Saved data entries:
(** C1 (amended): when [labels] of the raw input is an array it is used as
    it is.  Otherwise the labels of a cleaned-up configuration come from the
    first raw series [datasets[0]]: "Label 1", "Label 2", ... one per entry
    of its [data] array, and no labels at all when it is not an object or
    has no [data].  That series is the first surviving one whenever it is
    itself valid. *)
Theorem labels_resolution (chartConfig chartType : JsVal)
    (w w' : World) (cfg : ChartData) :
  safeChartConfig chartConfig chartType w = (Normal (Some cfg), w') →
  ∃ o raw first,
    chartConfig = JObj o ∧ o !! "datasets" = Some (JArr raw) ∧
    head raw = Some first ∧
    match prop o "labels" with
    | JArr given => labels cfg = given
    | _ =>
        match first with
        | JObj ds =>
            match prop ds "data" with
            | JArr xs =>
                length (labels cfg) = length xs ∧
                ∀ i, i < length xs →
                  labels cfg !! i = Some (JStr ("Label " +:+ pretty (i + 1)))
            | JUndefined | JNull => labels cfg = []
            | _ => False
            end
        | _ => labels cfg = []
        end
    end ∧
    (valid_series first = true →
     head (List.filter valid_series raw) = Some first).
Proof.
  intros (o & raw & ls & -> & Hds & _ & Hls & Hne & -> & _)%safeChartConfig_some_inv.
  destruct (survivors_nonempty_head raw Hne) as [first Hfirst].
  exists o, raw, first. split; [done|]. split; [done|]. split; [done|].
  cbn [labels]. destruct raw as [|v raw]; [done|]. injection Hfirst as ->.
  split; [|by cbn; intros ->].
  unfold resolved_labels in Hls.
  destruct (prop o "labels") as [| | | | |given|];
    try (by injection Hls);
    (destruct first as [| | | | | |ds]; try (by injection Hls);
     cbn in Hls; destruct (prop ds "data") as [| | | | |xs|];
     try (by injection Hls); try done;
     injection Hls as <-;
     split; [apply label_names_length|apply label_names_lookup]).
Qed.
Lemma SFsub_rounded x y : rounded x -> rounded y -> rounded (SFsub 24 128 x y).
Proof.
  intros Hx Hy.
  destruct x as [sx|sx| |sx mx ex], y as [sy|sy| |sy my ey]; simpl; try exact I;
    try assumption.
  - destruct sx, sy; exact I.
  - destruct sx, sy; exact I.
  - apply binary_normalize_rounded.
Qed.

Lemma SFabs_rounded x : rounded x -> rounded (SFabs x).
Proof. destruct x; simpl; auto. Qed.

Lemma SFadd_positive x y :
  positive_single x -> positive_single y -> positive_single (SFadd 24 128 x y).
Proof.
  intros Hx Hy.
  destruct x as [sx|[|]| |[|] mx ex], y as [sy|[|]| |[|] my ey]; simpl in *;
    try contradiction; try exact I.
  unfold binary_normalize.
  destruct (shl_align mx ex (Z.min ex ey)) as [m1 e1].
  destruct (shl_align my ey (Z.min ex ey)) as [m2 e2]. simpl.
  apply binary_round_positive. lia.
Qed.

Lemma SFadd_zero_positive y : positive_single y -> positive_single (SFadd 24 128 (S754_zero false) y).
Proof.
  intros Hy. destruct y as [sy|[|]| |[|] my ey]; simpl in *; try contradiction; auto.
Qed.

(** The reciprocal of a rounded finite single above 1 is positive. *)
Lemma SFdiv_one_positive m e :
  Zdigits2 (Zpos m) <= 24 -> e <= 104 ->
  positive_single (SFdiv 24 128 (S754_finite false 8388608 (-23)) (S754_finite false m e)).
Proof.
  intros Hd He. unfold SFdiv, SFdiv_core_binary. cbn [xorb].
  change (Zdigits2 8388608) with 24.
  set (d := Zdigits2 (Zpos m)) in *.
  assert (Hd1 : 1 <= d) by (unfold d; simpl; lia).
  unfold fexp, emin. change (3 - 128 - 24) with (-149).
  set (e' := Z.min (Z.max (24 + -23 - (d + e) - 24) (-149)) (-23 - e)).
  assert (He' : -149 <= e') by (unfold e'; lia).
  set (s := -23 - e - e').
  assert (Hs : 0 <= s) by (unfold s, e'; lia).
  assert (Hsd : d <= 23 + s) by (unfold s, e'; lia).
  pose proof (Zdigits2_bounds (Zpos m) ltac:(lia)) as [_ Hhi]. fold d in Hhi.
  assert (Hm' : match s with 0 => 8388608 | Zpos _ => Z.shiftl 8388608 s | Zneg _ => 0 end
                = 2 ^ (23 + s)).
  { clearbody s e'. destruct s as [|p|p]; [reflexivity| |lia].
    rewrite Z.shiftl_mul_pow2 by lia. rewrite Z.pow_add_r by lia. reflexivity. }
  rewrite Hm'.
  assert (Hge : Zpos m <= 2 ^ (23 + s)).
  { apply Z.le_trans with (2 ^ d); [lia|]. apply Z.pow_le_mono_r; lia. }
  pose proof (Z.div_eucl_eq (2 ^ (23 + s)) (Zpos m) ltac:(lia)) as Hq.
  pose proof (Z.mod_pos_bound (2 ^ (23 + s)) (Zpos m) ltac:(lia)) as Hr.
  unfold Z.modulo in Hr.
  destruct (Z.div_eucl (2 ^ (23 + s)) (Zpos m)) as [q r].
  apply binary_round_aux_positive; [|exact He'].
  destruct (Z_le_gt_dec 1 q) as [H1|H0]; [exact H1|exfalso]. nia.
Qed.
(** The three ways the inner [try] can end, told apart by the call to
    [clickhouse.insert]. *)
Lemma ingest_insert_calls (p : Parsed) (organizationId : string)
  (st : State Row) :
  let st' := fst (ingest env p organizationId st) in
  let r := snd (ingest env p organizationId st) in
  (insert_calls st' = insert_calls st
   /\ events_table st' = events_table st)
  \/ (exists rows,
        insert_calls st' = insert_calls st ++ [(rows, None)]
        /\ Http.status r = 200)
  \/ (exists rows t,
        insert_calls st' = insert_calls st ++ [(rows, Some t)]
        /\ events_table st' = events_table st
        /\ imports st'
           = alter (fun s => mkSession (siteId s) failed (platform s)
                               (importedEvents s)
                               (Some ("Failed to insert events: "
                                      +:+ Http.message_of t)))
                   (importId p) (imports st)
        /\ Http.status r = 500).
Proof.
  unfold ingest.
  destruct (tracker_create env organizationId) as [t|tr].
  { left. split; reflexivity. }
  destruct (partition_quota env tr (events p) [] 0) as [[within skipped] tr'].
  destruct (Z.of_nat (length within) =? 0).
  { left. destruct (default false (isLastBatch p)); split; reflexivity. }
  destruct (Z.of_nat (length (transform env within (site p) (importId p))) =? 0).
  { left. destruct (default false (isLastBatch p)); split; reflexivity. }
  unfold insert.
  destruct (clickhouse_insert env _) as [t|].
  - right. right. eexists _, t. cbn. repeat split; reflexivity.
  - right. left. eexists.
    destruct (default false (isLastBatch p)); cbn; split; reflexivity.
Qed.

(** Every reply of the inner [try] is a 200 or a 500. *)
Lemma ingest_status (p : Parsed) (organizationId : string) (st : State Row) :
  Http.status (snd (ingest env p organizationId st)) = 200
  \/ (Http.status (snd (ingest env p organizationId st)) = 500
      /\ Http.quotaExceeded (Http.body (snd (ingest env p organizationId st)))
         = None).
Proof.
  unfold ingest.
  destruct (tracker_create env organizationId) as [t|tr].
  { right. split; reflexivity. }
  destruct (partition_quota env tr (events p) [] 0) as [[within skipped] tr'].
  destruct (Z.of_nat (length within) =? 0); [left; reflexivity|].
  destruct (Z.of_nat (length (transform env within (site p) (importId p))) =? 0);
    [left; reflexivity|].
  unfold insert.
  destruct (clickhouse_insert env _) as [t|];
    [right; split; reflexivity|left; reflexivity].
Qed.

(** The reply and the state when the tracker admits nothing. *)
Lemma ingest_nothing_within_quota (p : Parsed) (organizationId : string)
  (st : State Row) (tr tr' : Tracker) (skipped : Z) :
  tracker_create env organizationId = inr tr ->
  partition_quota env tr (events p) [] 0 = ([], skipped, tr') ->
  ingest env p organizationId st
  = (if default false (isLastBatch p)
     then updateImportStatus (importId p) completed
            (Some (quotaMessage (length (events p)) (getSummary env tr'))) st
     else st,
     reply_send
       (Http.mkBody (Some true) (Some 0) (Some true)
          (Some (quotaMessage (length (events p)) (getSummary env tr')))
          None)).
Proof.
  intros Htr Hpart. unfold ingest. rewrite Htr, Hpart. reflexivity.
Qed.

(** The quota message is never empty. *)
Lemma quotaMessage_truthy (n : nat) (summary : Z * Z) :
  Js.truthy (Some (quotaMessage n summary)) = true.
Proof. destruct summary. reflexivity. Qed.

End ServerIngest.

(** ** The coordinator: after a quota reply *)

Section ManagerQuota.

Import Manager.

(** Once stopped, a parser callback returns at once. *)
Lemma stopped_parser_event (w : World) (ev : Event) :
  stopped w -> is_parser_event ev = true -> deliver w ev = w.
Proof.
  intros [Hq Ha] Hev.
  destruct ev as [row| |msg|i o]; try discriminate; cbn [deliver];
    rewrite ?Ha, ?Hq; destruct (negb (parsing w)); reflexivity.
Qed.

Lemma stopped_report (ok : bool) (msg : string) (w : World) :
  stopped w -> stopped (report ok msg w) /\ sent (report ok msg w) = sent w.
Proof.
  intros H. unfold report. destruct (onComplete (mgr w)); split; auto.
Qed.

INSTRUCTIONS FOR THE TASK: Give back exactly the lines above starting at the line where "try assumption." appears and ending at the line where "change (Zdigits2 8388608) with 24." appears, both included, with no other lines.

ANSWER TO THE EXERCISE:
    try assumption.
  - destruct sx, sy; exact I.
  - destruct sx, sy; exact I.
  - apply binary_normalize_rounded.
Qed.

Lemma SFabs_rounded x : rounded x -> rounded (SFabs x).
Proof. destruct x; simpl; auto. Qed.

Lemma SFadd_positive x y :
  positive_single x -> positive_single y -> positive_single (SFadd 24 128 x y).
Proof.
  intros Hx Hy.
  destruct x as [sx|[|]| |[|] mx ex], y as [sy|[|]| |[|] my ey]; simpl in *;
    try contradiction; try exact I.
  unfold binary_normalize.
  destruct (shl_align mx ex (Z.min ex ey)) as [m1 e1].
  destruct (shl_align my ey (Z.min ex ey)) as [m2 e2]. simpl.
  apply binary_round_positive. lia.
Qed.

Lemma SFadd_zero_positive y : positive_single y -> positive_single (SFadd 24 128 (S754_zero false) y).
Proof.
  intros Hy. destruct y as [sy|[|]| |[|] my ey]; simpl in *; try contradiction; auto.
Qed.

(** The reciprocal of a rounded finite single above 1 is positive. *)
Lemma SFdiv_one_positive m e :
  Zdigits2 (Zpos m) <= 24 -> e <= 104 ->
  positive_single (SFdiv 24 128 (S754_finite false 8388608 (-23)) (S754_finite false m e)).
Proof.
  intros Hd He. unfold SFdiv, SFdiv_core_binary. cbn [xorb].
  change (Zdigits2 8388608) with 24.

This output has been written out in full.